Earlier this week, I blogged about the rather frequent occurence (upto 30%) of band and port complications seen with laparoscopic adjustable gastric banding (LABG). I also mentioned that other complications of this surgically simple procedure, like band migration, pouch-enlargement, esophageal dilation, or port-site infections, can require reoperation or conversion to roux-en-Y gastric bypass (RYGB).

Fortunately, this conversion can be done laparoscopically with a high rate of success.

That, at least, is the gist of a report by Langer and colleagues from the Medical University of Vienna, Austria, in this month’s issue of Obesity Surgery, who addressed the poor long-term outcome in a growing number of LABG patients, due to primary inadequate weight loss or secondary weight regain.

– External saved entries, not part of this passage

(* ===== verification/Octets.v ===== *)
(** * Octets of a payload

    The unsigned numbers of network order in a list of bytes, and what the
    decoders' reads of them give: the terms the protocol specifications are
    written in. *)
From stdpp Require Import gmap.
From S2P Require Import Prelude Parser BytesParsers Numbers Reflect ReflectFacts EmitSpecs.

(** The byte at [q], and the big-endian numbers. *)
Definition octet (l : list Z) (q : Z) : Z := default 0 (zget l q).
Definition be16_at (l : list Z) (q : Z) : Z := octet l q * 2 ^ 8 + octet l (q + 1).
Definition be32_at (l : list Z) (q : Z) : Z := be16_at l q * 2 ^ 16 + be16_at l (q + 2).

Definition be48_at (l : list Z) (q : Z) : Z := be16_at l q * 2 ^ 32 + be32_at l (q + 2).
Definition be64_at (l : list Z) (q : Z) : Z := be32_at l q * 2 ^ 32 + be32_at l (q + 4).

Lemma octet_range l q : bytes_ok l -> 0 <= octet l q < 256.
Proof. intros Hl. unfold octet. destruct (zget l q) as [b|] eqn:E; cbn; [by apply (zget_byte l q)|lia]. Qed.

Lemma be16_range l q : bytes_ok l -> 0 <= be16_at l q < 2 ^ 16.
Proof. intros Hl. unfold be16_at. pose proof (octet_range l q Hl). pose proof (octet_range l (q + 1) Hl). lia. Qed.

Lemma be32_range l q : bytes_ok l -> 0 <= be32_at l q < 2 ^ 32.
Proof. intros Hl. unfold be32_at. pose proof (be16_range l q Hl). pose proof (be16_range l (q + 2) Hl). lia. Qed.

(** Shifts and [|] of bytes are sums. *)
Lemma lor_be16 a b : 0 <= a < 256 -> 0 <= b < 256 -> Z.lor (Z.shiftl a 8) b = a * 2 ^ 8 + b.
Proof. intros Ha Hb. rewrite Z.lor_comm, lor_shiftl_add by lia. lia. Qed.

Lemma lor_be32 a b c d : 0 <= a < 256 -> 0 <= b < 256 -> 0 <= c < 256 -> 0 <= d < 256 ->
  Z.lor (Z.lor (Z.lor (Z.shiftl a 24) (Z.shiftl b 16)) (Z.shiftl c 8)) d = (a * 2 ^ 8 + b) * 2 ^ 16 + (c * 2 ^ 8 + d).
Proof.
  intros Ha Hb Hc Hd. rewrite (Z.lor_comm _ d), (Z.lor_comm _ (Z.shiftl c 8)), (Z.lor_comm _ (Z.shiftl b 16)).
  rewrite Z.lor_assoc. rewrite (lor_shiftl_add d c 8) by lia. rewrite Z.lor_assoc.
  rewrite (lor_shiftl_add (d + c * 2 ^ 8) b 16) by lia. rewrite lor_shiftl_add by lia. lia.
Qed.

Lemma holds_octet M a l q : holds M a l -> 0 <= q < zlen l -> M (a + q) = Some (octet l q).
Proof.
  revert a q. induction l as [|b l IH]; intros a q Hh Hq; [unfold zlen in Hq; cbn in Hq; lia|]. destruct Hh as [Hb Hl]. rewrite zlen_cons in Hq.
  destruct (Z.eqb_spec q 0) as [->|Hne]; [rewrite Z.add_0_r; exact Hb|].
  replace (a + q) with (a + 1 + (q - 1)) by lia. rewrite IH by (done || lia). unfold octet. do 2 f_equal.
  change (b :: l) with ([b] ++ l). by rewrite zget_app_r by (unfold zlen; cbn; lia).
Qed.

Lemma zget_octet l q : 0 <= q < zlen l -> zget l q = Some (octet l q).
Proof. intros Hq. unfold octet. by destruct (proj2 (zget_is_Some l q) Hq) as [b ->]. Qed.

Lemma slice_octets l q : 0 <= q -> q + 2 <= zlen l -> slice l q 2 = [octet l q; octet l (q + 1)].
Proof.
  intros Hq Hz. apply zget_ext; [by rewrite zlen_slice by lia|]. rewrite zlen_slice by lia. intros k Hk.
  unfold slice. rewrite zget_ztake, zget_zdrop, zget_octet by lia. unfold zget. assert (k = 0 \/ k = 1) as [-> | ->] by lia; cbn; [by rewrite Z.add_0_r|done].
Qed.

(** ** Numbers as the parsers read them *)
Lemma slice_one l q : 0 <= q -> q + 1 <= zlen l -> slice l q 1 = [octet l q].
Proof.
  intros Hq Hz. apply zget_ext; [by rewrite zlen_slice by lia|]. rewrite zlen_slice by lia. intros k Hk.
  unfold slice. rewrite zget_ztake, zget_zdrop, zget_octet by lia. assert (k = 0) as -> by lia. unfold zget. cbn. by rewrite Z.add_0_r.
Qed.

Lemma slice_split l q m n : 0 <= q -> 0 <= m -> 0 <= n -> q + (m + n) <= zlen l -> slice l q (m + n) = slice l q m ++ slice l (q + m) n.
Proof.
  intros Hq Hm Hn Hz. unfold slice. pose proof (zlen_zdrop q l ltac:(lia)) as Hd. rewrite <- (zdrop_zdrop m q) by lia.
  rewrite <- (ztake_zdrop m (zdrop q l)) at 1. assert (E : zlen (ztake m (zdrop q l)) = m) by (rewrite zlen_ztake by lia; lia).
  rewrite ztake_app_r by lia. rewrite E. by replace (m + n - m) with n by lia.
Qed.

Lemma uint8_at l q : 0 <= q -> q + 1 <= zlen l -> uint_val big (slice l q 1) = octet l q.
Proof. intros Hq Hz. rewrite slice_one by done. cbn [uint_val]. rewrite be_val_cons. change (be_val []) with 0. cbn [length]. change (2 ^ (8 * Z.of_nat 0)) with 1. lia. Qed.

Lemma uint16_at l q : 0 <= q -> q + 2 <= zlen l -> uint_val big (slice l q 2) = be16_at l q.
Proof.
  intros Hq Hz. rewrite slice_octets by done. cbn [uint_val]. unfold be16_at. rewrite !be_val_cons. change (be_val []) with 0. cbn [length].
  change (2 ^ (8 * Z.of_nat 0)) with 1. change (2 ^ (8 * Z.of_nat 1)) with (2 ^ 8). lia.
Qed.

Lemma uint32_at l q : 0 <= q -> q + 4 <= zlen l -> uint_val big (slice l q 4) = be32_at l q.
Proof.
  intros Hq Hz. change 4 with (2 + 2). rewrite slice_split, !slice_octets by lia. cbn [uint_val app]. unfold be32_at, be16_at.
  rewrite !be_val_cons. change (be_val []) with 0. cbn [length]. change (2 ^ (8 * Z.of_nat 0)) with 1. change (2 ^ (8 * Z.of_nat 1)) with (2 ^ 8).
  change (2 ^ (8 * Z.of_nat 2)) with (2 ^ 16). change (2 ^ (8 * Z.of_nat 3)) with (2 ^ 24). change (2 ^ 24) with (2 ^ 8 * 2 ^ 16). lia.
Qed.

Lemma be_val_app l l' : be_val (l ++ l') = be_val l * 2 ^ (8 * zlen l') + be_val l'.
Proof.
  induction l as [|b l IH]; [change (be_val []) with 0; cbn [app]; lia|]. cbn [app]. rewrite !be_val_cons, IH, length_app.
  replace (8 * Z.of_nat (length l + length l')) with (8 * Z.of_nat (length l) + 8 * zlen l') by (unfold zlen; lia).
  rewrite Z.pow_add_r by (unfold zlen; lia). lia.
Qed.

Lemma uint48_at l q : 0 <= q -> q + 6 <= zlen l -> uint_val big (slice l q 6) = be48_at l q.
Proof.
  intros Hq Hz. change 6 with (2 + 4). rewrite slice_split by lia. cbn [uint_val]. rewrite be_val_app, zlen_slice by lia.
  change (be_val ?x) with (uint_val big x). rewrite uint16_at, uint32_at by lia. done.
Qed.

Lemma uint64_at l q : 0 <= q -> q + 8 <= zlen l -> uint_val big (slice l q 8) = be64_at l q.
Proof.
  intros Hq Hz. change 8 with (4 + 4) at 1. rewrite slice_split by lia. cbn [uint_val]. rewrite be_val_app, zlen_slice by lia.
  change (be_val ?x) with (uint_val big x). rewrite !uint32_at by lia. done.
Qed.

(** Numbers of a part of the list. *)
Lemma octet_zdrop l n q : 0 <= n -> 0 <= q -> octet (zdrop n l) q = octet l (n + q).
Proof. intros Hn Hq. unfold octet. by rewrite zget_zdrop by lia. Qed.

Lemma be16_zdrop l n q : 0 <= n -> 0 <= q -> be16_at (zdrop n l) q = be16_at l (n + q).
Proof. intros Hn Hq. unfold be16_at. rewrite !octet_zdrop by lia. by rewrite Z.add_assoc. Qed.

The aim of this study was to prospectively assess the safety and efficacy of laparoscopic conversion to Roux-en-Y gastric bypass (RYGBP) in 25 patients, who failed LABG due to inadequate weight loss (n = 10) or uncontrollable weight regain (n = 15).

All procedures were completed laparoscopically within a mean duration of 219 +/- 52 (135-375) min with no significant complications. This shows that revisional surgery, while possible, takes significantly longer than a primary RYGBP (which generally takes around 90 mins).

Following conversion to RYGBP, mean body weight was reduced by 14%, 18% and 24% at 3, 6, and 12 months, respectively. No statistically significant differences were found comparing weight loss within these two groups.

Thus, while this study shows that it is technically possible to convert failed LABG to RYGBP with good results, it also reemphasizes the fact that a significant number of LABG patients will fail in the long-term and will need reoperation.

Although, LABG remains a simple and relatively successful bariatric option in the short term, all patients planning to undergo LABG should be warned of the relatively high long-term failure rates of this procedure and should be given the option of undergoing RYGBP as a primary intervention. All bariatric surgical centres should offer both procedures to their patients and be prepared to convert failed LABGs to RYGBPs.